Les dirigeants de la DNR, qui a officiellement déclaré son indépendance le 7 avril 2014, essaient de présenter le visage d’un Etat efficace et légitime, mais ce dernier ressemble surtout à un clan se répartissant d’avance les futures prébendes. De fait, c’est la peur plus que le respect qui force les agriculteurs du Donbass au silence. «Rappelez-vous, ceux qui continuent de payer leurs taxes à Kiev auront des problèmes, l’Ukraine ne reviendra pas», menace Krasilnikov.
Humiliation
Depuis le cessez-le-feu conclu le 5 septembre 2014, quelques-uns des réfugiés qui avaient fui Donetsk sont en train de revenir, même si des affrontements se poursuivent entre les séparatistes et l’armée ukrainienne autour de l’aéroport.
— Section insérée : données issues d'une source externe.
Lemma SFadd_error (a b : spec_float) :
  IEEE.is_finite a = true -> IEEE.is_finite b = true -> Rabs (B2R a + B2R b) <= big prec emax ->
  IEEE.is_finite (SFadd a b) = true /\
  Rabs (B2R (SFadd a b) - (B2R a + B2R b)) <= unit_roundoff prec * Rabs (B2R a + B2R b) + eta prec emax.
Proof.
  pose proof u_pos. pose proof eta_pos.
  destruct a as [sa| | |sa ma ea], b as [sb| | |sb mb eb]; try discriminate; intros _ _ Hbig;
    cbn [SpecFloat.SFadd].
  - split; [ destruct sa, sb; reflexivity | ].
    replace (B2R (if sa then if sb then S754_zero sa else S754_zero false
                  else if sb then S754_zero false else S754_zero sa)) with 0
      by (destruct sa, sb; reflexivity).
    cbn [B2R]. rewrite Rplus_0_l, Rminus_0_r, Rabs_R0. lra.
  - split; [ reflexivity | ].
    replace (B2R (S754_finite sb mb eb) - (B2R (S754_zero sa) + B2R (S754_finite sb mb eb)))
      with 0 by (cbn [B2R]; ring).
    rewrite Rabs_R0. pose proof (Rabs_pos (B2R (S754_zero sa) + B2R (S754_finite sb mb eb))). nra.
  - split; [ reflexivity | ].
    replace (B2R (S754_finite sa ma ea) - (B2R (S754_finite sa ma ea) + B2R (S754_zero sb)))
      with 0 by (cbn [B2R]; ring).
    rewrite Rabs_R0. pose proof (Rabs_pos (B2R (S754_finite sa ma ea) + B2R (S754_zero sb))). nra.
  - set (ez := Z.min ea eb).
    assert (Ev : B2R (S754_finite sa ma ea) + B2R (S754_finite sb mb eb) =
                 IZR (cond_Zopp sa (Zpos (fst (shl_align ma ea ez))) +
                      cond_Zopp sb (Zpos (fst (shl_align mb eb ez)))) * p2 ez).
    { rewrite plus_IZR, !cond_Zopp_IZR, !shl_align_fst by (subst ez; lia).
      rewrite !mult_IZR, !p2_IZR by (subst ez; lia). cbn [B2R].
      replace (p2 ea) with (p2 (ea - ez) * p2 ez)
        by (rewrite <- p2_add; f_equal; lia).
      replace (p2 eb) with (p2 (eb - ez) * p2 ez)
        by (rewrite <- p2_add; f_equal; lia).
      ring. }
    rewrite Ev in *. apply binary_normalize_error, Hbig.
Qed.

Local Abbreviation SFsub := (SpecFloat.SFsub prec emax).

Lemma SFsub_error (a b : spec_float) :
  IEEE.is_finite a = true -> IEEE.is_finite b = true -> Rabs (B2R a - B2R b) <= big prec emax ->
  IEEE.is_finite (SFsub a b) = true /\
  Rabs (B2R (SFsub a b) - (B2R a - B2R b)) <= unit_roundoff prec * Rabs (B2R a - B2R b) + eta prec emax.
Proof.
  pose proof u_pos. pose proof eta_pos.
  destruct a as [sa| | |sa ma ea], b as [sb| | |sb mb eb]; try discriminate; intros _ _ Hbig;
    cbn [SpecFloat.SFsub].
  - split; [ destruct sa, sb; reflexivity | ].
    replace (B2R (if sa then if sb then S754_zero false else S754_zero sa
                  else if sb then S754_zero sa else S754_zero false)) with 0
      by (destruct sa, sb; reflexivity).
    cbn [B2R]. rewrite Rminus_0_r, Rminus_0_r, Rabs_R0. lra.
  - split; [ reflexivity | ].
    replace (B2R (S754_finite (negb sb) mb eb) - (B2R (S754_zero sa) - B2R (S754_finite sb mb eb)))
      with 0 by (cbn [B2R]; destruct sb; unfold sign; cbn [negb]; ring).
    rewrite Rabs_R0. pose proof (Rabs_pos (B2R (S754_zero sa) - B2R (S754_finite sb mb eb))). nra.
  - split; [ reflexivity | ].
    replace (B2R (S754_finite sa ma ea) - (B2R (S754_finite sa ma ea) - B2R (S754_zero sb)))
      with 0 by (cbn [B2R]; ring).
    rewrite Rabs_R0. pose proof (Rabs_pos (B2R (S754_finite sa ma ea) - B2R (S754_zero sb))). nra.
  - set (ez := Z.min ea eb).
    assert (Ev : B2R (S754_finite sa ma ea) - B2R (S754_finite sb mb eb) =
                 IZR (cond_Zopp sa (Zpos (fst (shl_align ma ea ez))) -
                      cond_Zopp sb (Zpos (fst (shl_align mb eb ez)))) * p2 ez).
    { rewrite minus_IZR, !cond_Zopp_IZR, !shl_align_fst by (subst ez; lia).
      rewrite !mult_IZR, !p2_IZR by (subst ez; lia). cbn [B2R].
      replace (p2 ea) with (p2 (ea - ez) * p2 ez)
        by (rewrite <- p2_add; f_equal; lia).
      replace (p2 eb) with (p2 (eb - ez) * p2 ez)
        by (rewrite <- p2_add; f_equal; lia).
      ring. }
    rewrite Ev in *. apply binary_normalize_error, Hbig.
Qed.

(** *** Square root *)

Local Abbreviation SFsqrt := (SpecFloat.SFsqrt prec emax).
Local Abbreviation SFdiv := (SpecFloat.SFdiv prec emax).

Lemma Zsqrt_lower (q m k : Z) :
  (0 <= k)%Z -> (0 <= q)%Z -> (m < (q + 1) * (q + 1))%Z -> (2 ^ k * 2 ^ k <= m)%Z ->
  (2 ^ k <= q)%Z.
Proof.
  intros Hk Hq Hm Hp. destruct (Z_lt_le_dec q (2 ^ k)) as [Hlt|]; [ exfalso | assumption ].
  assert ((q + 1) * (q + 1) <= 2 ^ k * 2 ^ k)%Z by nia. lia.
Qed.

Lemma SFsqrt_error (m : positive) (e : Z) :
  let a := S754_finite false m e in
  sqrt (B2R a) <= big prec emax ->
  IEEE.is_finite (SFsqrt a) = true /\
  Rabs (B2R (SFsqrt a) - sqrt (B2R a)) <= unit_roundoff prec * sqrt (B2R a) + eta prec emax.
Proof.
  intros a Hbig. subst a. cbn [SpecFloat.SFsqrt]. unfold SFsqrt_core_binary.
  set (d := Zdigits2 (Zpos m)).
  set (e' := Z.min (fexp (Z.div2 (d + e + 1))) (Z.div2 e)).
  set (s := (e - 2 * e')%Z).
  assert (Hs : (0 <= s)%Z) by (subst s e'; pose proof (Z.div2_odd e); destruct (Z.odd e); cbn [Z.b2z] in *; lia).
  set (m' := match s with Zpos _ => Z.shiftl (Zpos m) s | Z0 => Zpos m | Zneg _ => 0%Z end).
  assert (Em' : m' = (Zpos m * 2 ^ s)%Z).
  { subst m'. destruct s as [|p|p]; [ lia | apply Z.shiftl_mul_pow2; lia | lia ]. }
  assert (Hm' : (0 < m')%Z) by (rewrite Em'; pose proof (Z.pow_pos_nonneg 2 s); lia).
  pose proof (Z.sqrtrem_spec m' ltac:(lia)) as Hsq.
  destruct (Z.sqrtrem m') as [q r]. destruct Hsq as [Eq [Hr0 Hr]].
  assert (Hq : (0 <= q)%Z) by lia.
  set (x := sqrt (IZR m')).
  assert (Hx0 : 0 <= x) by apply sqrt_pos.
  assert (Hxx : x * x = IZR q * IZR q + IZR r).
  { subst x. rewrite sqrt_sqrt by (apply IZR_le; lia).
    rewrite Eq, plus_IZR, mult_IZR. reflexivity. }
  assert (Hq0 : 0 <= IZR q) by (apply IZR_le; lia).
  assert (Hr0' : 0 <= IZR r) by (apply IZR_le; lia).
  assert (Hr' : IZR r <= 2 * IZR q) by (rewrite <- mult_IZR; apply IZR_le; lia).
  (* the location of the root *)
  assert (Hloc : located x (shr_record_of_loc q
                   (if (r =? 0)%Z then loc_Exact
                    else loc_Inexact (if (r <=? q)%Z then Lt else Gt)))).
  { split; [ rewrite shr_m_of_loc; exact Hq | ].
    destruct (Z.eqb_spec r 0) as [E0|N0].
    - cbn. rewrite E0 in Hxx. nra.
    - assert (H1 : 1 <= IZR r) by (apply IZR_le; lia).
      destruct (Z.leb_spec r q) as [Hle|Hgt]; cbn.
      + assert (IZR r <= IZR q) by (apply IZR_le; lia). split; nra.
      + assert (IZR q + 1 <= IZR r) by (rewrite <- plus_IZR; apply IZR_le; lia). split; nra. }
  (* the root has at least the digits of the format *)
  assert (Hcond : (e' <= fexp (Zdigits2 q + e'))%Z).
  { apply Z.le_trans with (fexp (Z.div2 (d + e + 1))); [ subst e'; lia | ].
    apply fexp_mono.
    destruct (Z_le_gt_dec (Z.div2 (d + e + 1) - e') 0) as [Hle|Hgt].
    - pose proof (Zdigits2_nonneg q). lia.
    - pose proof (Zdigits2_spec (Zpos m) ltac:(lia)) as [Dlo _]. fold d in Dlo.
      pose proof (Zdigits2_pos (Zpos m) ltac:(lia)) as Dpos. fold d in Dpos.
      set (k := (Z.div2 (d + e + 1) - e' - 1)%Z).
      assert (Hk : (0 <= k)%Z) by (subst k; lia).
      assert (H2k : (k + k <= d - 1 + s)%Z).
      { subst k s. pose proof (Z.div2_odd (d + e + 1)). destruct (Z.odd (d + e + 1));
          cbn [Z.b2z] in *; lia. }
      assert (Hp : (2 ^ k * 2 ^ k <= m')%Z).
      { rewrite <- Z.pow_add_r by lia. rewrite Em'.
        apply Z.le_trans with (2 ^ (d - 1 + s))%Z; [ apply Z.pow_le_mono_r; lia | ].
        rewrite Z.pow_add_r by lia. pose proof (Z.pow_pos_nonneg 2 s). nia. }
      pose proof (Zsqrt_lower q m' k Hk Hq ltac:(nia) Hp) as Hqk.
      pose proof (Zdigits2_ge q k Hqk Hk). subst k. lia. }
  assert (Ev : x * p2 e' = sqrt (B2R (S754_finite false m e))).
  { subst x. rewrite <- (sqrt_square (p2 e')) at 1 by (left; apply p2_pos).
    rewrite <- sqrt_mult by (try (apply IZR_le; lia); apply Rmult_le_pos; left; apply p2_pos).
    f_equal. cbn [B2R]. unfold sign. rewrite Em', mult_IZR, p2_IZR by exact Hs.
    replace (p2 e) with (p2 s * (p2 e' * p2 e'))
      by (rewrite <- !p2_add; f_equal; unfold s; lia).
    ring. }
  rewrite <- Ev in *.
  destruct (round_error false q e' _ x Hloc (or_intror Hcond) Hbig) as [Hf He].
  split; [ exact Hf | ]. unfold sign in He. rewrite Rmult_1_l in He. exact He.
Qed.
La reprise des bombardements meurtriers sur la ville, où sont encore concentrées beaucoup d’armes lourdes, n’affaiblit pas l’enthousiasme des séparatistes. «Nous réparons les lignes de trains endommagées par les combats», se félicite Semen Kuzmenko, le nouveau «ministre des transports», installé derrière le bureau de l’ancien chef de la direction régionale des chemins de fer. Se présentant comme juriste, le jeune homme est surtout connu comme un membre du Mouvement de libération nationale (MLN), une organisation dirigée par Evgueni Fiodorov, le député de la Douma à l’origine de la loi très controversée qui oblige, en Russie, les ONG à se déclarer comme «agents de l’étranger» si elles reçoivent des financements extérieurs. Le Mouvement de libération nationale ne cache pas son anti-américanisme et son antisémitisme, en promettant de venger l’humiliation infligée à la Russie dans les années 1990 et de restaurer sa «souveraineté». «Pour que les mines de charbon puissent de nouveau exporter, le train ne suffit pas, nous avons besoin du port de Marioupol», explique dans un sourire Kuzmenko, un étui de pistolet passé sous le bras. Ce qui sous-entend que l’appétit territorial des «nouveaux maîtres» de l’est de l’Ukraine est encore loin d’être rassasié.
Le 16 septembre, le Parlement ukrainien a voté une loi accordant une très large autonomie aux régions contrôlées par les rebelles dans l’est du pays. Cette proposition de «statut spécial» est pour le moment rejetée par les républiques populaires de Donetsk et de Lougansk, en position de force depuis les lourdes défaites de l’armée ukrainienne à la fin de l’été. Sur les innombrables barrages qui coupent les routes de la région, les combattants séparatistes n’ont d’ailleurs pas l’intention de déposer les armes. «Nous allons obtenir l’ensemble du territoire des deux oblasts», répètent en cœur les hommes en armes qui montent la garde devant les carcasses calcinées des véhicules blindés de l’armée ukrainienne. Ils en contrôlent aujourd’hui moins de la moitié malgré leur rapide avancée de la fin août et du début septembre.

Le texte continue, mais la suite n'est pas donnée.